## The task
Across the entries that follow, count each line holding "decoration" and state the total alone.

::::

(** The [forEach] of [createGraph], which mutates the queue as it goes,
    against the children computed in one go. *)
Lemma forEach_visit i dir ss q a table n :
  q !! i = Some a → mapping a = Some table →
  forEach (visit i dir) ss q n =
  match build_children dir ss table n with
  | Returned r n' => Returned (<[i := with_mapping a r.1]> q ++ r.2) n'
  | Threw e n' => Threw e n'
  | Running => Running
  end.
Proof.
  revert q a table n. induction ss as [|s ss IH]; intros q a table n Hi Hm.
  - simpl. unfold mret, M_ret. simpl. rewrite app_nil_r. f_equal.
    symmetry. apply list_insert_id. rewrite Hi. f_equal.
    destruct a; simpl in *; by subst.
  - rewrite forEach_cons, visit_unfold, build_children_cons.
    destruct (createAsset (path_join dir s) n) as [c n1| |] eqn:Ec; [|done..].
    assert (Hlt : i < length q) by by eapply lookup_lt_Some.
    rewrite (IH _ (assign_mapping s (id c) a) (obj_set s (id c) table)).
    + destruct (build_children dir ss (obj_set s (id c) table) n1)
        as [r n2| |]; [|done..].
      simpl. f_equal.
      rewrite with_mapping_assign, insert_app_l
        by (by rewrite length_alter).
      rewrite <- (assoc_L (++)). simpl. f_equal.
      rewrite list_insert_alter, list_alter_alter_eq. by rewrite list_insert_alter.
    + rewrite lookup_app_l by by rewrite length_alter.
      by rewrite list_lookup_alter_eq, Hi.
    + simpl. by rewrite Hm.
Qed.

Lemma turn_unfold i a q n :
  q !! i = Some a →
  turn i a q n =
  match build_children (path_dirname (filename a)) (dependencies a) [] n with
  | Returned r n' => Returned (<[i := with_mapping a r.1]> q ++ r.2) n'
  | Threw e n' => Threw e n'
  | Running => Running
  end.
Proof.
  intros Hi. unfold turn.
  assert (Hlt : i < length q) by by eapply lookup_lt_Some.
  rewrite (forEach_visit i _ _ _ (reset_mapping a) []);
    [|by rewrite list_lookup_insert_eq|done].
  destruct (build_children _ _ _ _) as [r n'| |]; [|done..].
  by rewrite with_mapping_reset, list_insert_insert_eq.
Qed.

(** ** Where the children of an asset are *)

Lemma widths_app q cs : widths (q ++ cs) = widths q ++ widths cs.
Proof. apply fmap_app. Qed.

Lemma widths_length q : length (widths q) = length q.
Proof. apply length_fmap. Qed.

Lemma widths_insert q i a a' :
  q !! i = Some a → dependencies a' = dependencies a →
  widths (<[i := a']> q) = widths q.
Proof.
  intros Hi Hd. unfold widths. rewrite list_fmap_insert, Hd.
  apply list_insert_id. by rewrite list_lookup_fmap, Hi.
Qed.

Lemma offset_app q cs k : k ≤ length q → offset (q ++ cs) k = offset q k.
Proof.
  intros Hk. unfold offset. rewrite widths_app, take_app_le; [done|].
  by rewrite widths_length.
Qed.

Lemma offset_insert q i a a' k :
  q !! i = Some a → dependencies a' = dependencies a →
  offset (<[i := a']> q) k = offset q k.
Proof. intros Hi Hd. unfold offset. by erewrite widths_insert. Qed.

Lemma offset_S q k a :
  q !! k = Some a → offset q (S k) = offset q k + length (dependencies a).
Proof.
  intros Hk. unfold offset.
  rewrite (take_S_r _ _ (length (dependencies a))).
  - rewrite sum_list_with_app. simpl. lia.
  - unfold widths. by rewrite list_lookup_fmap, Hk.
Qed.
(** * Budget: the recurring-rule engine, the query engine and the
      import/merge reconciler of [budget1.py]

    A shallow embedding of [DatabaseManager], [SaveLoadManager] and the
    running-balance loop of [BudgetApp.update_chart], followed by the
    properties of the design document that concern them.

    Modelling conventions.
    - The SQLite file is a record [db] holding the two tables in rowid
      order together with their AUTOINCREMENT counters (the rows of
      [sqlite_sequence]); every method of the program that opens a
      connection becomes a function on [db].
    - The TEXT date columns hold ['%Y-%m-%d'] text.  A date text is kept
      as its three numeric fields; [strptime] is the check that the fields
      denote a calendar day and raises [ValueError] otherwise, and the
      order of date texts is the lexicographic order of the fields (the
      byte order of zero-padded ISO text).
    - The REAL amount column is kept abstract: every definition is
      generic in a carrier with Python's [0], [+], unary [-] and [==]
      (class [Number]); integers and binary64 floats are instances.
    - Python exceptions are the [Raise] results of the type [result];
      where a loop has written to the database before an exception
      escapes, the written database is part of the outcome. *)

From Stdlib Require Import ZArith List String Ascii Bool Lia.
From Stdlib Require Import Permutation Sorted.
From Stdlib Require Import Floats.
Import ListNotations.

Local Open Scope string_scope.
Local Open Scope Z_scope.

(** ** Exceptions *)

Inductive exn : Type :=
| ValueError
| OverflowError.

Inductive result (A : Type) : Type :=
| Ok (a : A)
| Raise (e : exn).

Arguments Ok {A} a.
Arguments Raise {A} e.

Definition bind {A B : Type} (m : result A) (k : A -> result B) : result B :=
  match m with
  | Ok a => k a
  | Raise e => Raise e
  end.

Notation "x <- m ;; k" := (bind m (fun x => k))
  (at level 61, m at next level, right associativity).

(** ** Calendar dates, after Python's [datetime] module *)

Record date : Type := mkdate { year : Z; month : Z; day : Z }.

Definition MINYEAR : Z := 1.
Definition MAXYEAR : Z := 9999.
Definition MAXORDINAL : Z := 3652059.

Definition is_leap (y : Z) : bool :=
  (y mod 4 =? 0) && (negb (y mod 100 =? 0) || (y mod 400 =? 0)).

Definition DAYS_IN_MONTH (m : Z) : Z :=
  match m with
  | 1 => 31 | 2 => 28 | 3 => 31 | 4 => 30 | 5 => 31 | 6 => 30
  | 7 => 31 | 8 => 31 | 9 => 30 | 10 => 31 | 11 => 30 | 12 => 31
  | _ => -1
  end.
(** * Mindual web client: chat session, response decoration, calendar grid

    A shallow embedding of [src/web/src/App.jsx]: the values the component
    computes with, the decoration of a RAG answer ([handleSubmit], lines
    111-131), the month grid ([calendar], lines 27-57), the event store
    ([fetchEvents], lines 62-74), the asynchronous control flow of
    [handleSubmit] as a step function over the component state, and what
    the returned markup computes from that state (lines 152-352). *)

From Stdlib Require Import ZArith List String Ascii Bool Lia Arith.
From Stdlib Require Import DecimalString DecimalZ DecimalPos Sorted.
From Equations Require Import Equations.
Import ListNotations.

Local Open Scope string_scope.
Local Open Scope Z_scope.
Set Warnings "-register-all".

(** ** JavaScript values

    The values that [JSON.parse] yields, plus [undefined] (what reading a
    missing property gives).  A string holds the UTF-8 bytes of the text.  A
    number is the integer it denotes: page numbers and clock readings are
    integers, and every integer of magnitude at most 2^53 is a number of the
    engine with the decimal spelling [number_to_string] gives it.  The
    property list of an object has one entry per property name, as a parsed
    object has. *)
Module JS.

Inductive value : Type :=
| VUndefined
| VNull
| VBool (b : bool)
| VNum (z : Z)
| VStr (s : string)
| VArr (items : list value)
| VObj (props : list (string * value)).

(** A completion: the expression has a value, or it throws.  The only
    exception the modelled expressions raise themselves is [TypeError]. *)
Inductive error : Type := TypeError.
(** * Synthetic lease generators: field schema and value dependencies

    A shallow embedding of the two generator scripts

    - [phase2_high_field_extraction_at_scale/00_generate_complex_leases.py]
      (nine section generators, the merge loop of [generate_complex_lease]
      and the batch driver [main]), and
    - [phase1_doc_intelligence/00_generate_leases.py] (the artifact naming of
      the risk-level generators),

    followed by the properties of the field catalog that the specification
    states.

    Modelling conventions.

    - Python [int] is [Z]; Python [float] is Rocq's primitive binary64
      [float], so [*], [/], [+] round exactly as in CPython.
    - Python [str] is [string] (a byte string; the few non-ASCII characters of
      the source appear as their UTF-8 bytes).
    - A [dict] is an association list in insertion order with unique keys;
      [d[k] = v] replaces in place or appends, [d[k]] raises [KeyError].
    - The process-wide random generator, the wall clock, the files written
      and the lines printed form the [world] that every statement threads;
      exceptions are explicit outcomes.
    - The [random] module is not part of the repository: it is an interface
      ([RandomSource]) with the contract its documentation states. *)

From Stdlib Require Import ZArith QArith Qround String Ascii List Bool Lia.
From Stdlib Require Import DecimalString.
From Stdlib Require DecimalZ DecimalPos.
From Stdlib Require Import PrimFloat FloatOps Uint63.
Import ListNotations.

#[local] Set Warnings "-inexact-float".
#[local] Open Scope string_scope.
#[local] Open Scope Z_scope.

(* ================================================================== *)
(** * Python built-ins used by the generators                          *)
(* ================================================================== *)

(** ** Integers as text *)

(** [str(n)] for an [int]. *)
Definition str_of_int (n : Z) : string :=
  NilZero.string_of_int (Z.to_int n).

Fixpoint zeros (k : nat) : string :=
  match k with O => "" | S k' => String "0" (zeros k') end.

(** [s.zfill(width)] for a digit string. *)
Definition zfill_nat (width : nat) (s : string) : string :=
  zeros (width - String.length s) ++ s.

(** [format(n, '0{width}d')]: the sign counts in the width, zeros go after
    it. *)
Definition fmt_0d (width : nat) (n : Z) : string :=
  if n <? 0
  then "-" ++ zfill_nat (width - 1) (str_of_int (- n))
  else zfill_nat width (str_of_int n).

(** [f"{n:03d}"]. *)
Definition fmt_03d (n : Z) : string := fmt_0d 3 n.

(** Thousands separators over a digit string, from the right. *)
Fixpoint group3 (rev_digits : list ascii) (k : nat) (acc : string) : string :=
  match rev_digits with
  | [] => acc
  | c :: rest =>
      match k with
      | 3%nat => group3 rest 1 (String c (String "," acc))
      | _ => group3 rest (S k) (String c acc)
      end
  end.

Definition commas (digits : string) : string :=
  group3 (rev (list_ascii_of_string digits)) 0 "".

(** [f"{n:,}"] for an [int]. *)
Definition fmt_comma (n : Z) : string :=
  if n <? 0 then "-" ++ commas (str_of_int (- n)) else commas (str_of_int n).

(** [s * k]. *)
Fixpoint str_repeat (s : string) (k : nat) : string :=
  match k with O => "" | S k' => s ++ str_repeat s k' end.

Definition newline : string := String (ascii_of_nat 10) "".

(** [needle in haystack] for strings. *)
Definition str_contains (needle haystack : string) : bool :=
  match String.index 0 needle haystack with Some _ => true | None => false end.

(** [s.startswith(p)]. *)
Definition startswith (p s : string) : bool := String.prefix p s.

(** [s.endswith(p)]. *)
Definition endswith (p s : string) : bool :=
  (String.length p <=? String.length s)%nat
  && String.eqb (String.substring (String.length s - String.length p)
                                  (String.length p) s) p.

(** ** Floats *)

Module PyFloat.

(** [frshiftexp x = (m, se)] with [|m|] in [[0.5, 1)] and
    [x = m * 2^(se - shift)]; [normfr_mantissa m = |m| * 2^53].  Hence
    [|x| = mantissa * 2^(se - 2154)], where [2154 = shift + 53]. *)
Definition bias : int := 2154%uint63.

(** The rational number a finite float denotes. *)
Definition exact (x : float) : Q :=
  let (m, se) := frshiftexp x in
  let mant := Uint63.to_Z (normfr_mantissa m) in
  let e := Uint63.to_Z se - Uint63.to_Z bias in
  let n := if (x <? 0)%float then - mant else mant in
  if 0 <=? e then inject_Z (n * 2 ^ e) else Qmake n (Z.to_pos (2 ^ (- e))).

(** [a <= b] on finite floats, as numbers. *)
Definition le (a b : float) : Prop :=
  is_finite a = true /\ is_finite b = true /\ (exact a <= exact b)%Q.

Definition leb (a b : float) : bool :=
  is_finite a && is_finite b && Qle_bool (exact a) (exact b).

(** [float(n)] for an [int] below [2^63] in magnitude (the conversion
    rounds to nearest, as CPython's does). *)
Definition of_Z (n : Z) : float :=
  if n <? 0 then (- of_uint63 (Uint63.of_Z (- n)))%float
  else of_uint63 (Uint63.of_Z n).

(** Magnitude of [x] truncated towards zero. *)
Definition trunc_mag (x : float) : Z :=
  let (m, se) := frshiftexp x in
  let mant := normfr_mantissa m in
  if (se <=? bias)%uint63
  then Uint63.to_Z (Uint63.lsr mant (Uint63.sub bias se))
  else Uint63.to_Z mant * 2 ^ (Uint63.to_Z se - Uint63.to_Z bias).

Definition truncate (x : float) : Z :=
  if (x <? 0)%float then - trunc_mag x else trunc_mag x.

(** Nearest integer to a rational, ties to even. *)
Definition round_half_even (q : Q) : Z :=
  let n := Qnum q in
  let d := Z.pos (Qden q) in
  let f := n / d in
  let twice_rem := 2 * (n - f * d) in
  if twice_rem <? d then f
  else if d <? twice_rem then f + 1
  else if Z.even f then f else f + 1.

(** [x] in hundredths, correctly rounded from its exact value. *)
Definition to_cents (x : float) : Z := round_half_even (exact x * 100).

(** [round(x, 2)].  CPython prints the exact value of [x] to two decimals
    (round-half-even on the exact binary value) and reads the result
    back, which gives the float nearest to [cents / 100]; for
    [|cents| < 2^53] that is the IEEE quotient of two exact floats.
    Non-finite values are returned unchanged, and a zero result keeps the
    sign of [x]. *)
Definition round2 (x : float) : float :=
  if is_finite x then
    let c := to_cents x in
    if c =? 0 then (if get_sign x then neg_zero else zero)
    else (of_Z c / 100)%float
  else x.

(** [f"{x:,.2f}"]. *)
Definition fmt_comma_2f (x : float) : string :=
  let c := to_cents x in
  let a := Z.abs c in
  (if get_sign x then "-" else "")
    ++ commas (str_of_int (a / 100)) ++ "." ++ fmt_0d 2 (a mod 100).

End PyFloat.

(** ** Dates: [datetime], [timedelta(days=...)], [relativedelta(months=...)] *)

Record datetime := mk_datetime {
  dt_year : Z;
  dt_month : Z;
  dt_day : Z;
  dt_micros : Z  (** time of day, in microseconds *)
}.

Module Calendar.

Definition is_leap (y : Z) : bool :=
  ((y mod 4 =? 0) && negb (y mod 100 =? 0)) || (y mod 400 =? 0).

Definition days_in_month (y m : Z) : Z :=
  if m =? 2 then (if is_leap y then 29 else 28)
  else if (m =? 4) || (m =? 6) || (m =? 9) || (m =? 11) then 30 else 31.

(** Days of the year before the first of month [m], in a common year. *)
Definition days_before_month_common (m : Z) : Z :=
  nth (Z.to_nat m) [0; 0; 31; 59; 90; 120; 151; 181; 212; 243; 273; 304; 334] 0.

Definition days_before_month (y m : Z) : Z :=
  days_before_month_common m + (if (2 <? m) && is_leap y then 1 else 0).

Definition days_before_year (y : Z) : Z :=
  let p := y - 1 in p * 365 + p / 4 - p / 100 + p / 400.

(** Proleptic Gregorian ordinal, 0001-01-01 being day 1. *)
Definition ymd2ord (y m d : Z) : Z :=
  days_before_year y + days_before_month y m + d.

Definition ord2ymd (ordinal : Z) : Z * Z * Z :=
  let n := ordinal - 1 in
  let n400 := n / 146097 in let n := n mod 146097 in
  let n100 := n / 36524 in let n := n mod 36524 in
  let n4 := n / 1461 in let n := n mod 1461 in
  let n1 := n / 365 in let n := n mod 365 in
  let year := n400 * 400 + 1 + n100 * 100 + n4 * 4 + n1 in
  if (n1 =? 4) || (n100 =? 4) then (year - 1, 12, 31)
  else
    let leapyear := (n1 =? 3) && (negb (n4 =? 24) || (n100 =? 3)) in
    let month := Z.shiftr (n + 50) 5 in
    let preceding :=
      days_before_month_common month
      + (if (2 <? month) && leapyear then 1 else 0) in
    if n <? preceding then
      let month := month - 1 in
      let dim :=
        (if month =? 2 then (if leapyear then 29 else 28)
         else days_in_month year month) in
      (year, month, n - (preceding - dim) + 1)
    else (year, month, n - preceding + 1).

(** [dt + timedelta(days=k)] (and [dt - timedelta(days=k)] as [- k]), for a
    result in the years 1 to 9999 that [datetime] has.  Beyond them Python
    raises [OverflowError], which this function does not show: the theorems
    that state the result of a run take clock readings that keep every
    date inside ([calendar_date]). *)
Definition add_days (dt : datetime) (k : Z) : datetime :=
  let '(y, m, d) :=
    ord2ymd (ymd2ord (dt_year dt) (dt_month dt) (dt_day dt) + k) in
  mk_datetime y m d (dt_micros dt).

::::

## Answer for the task
2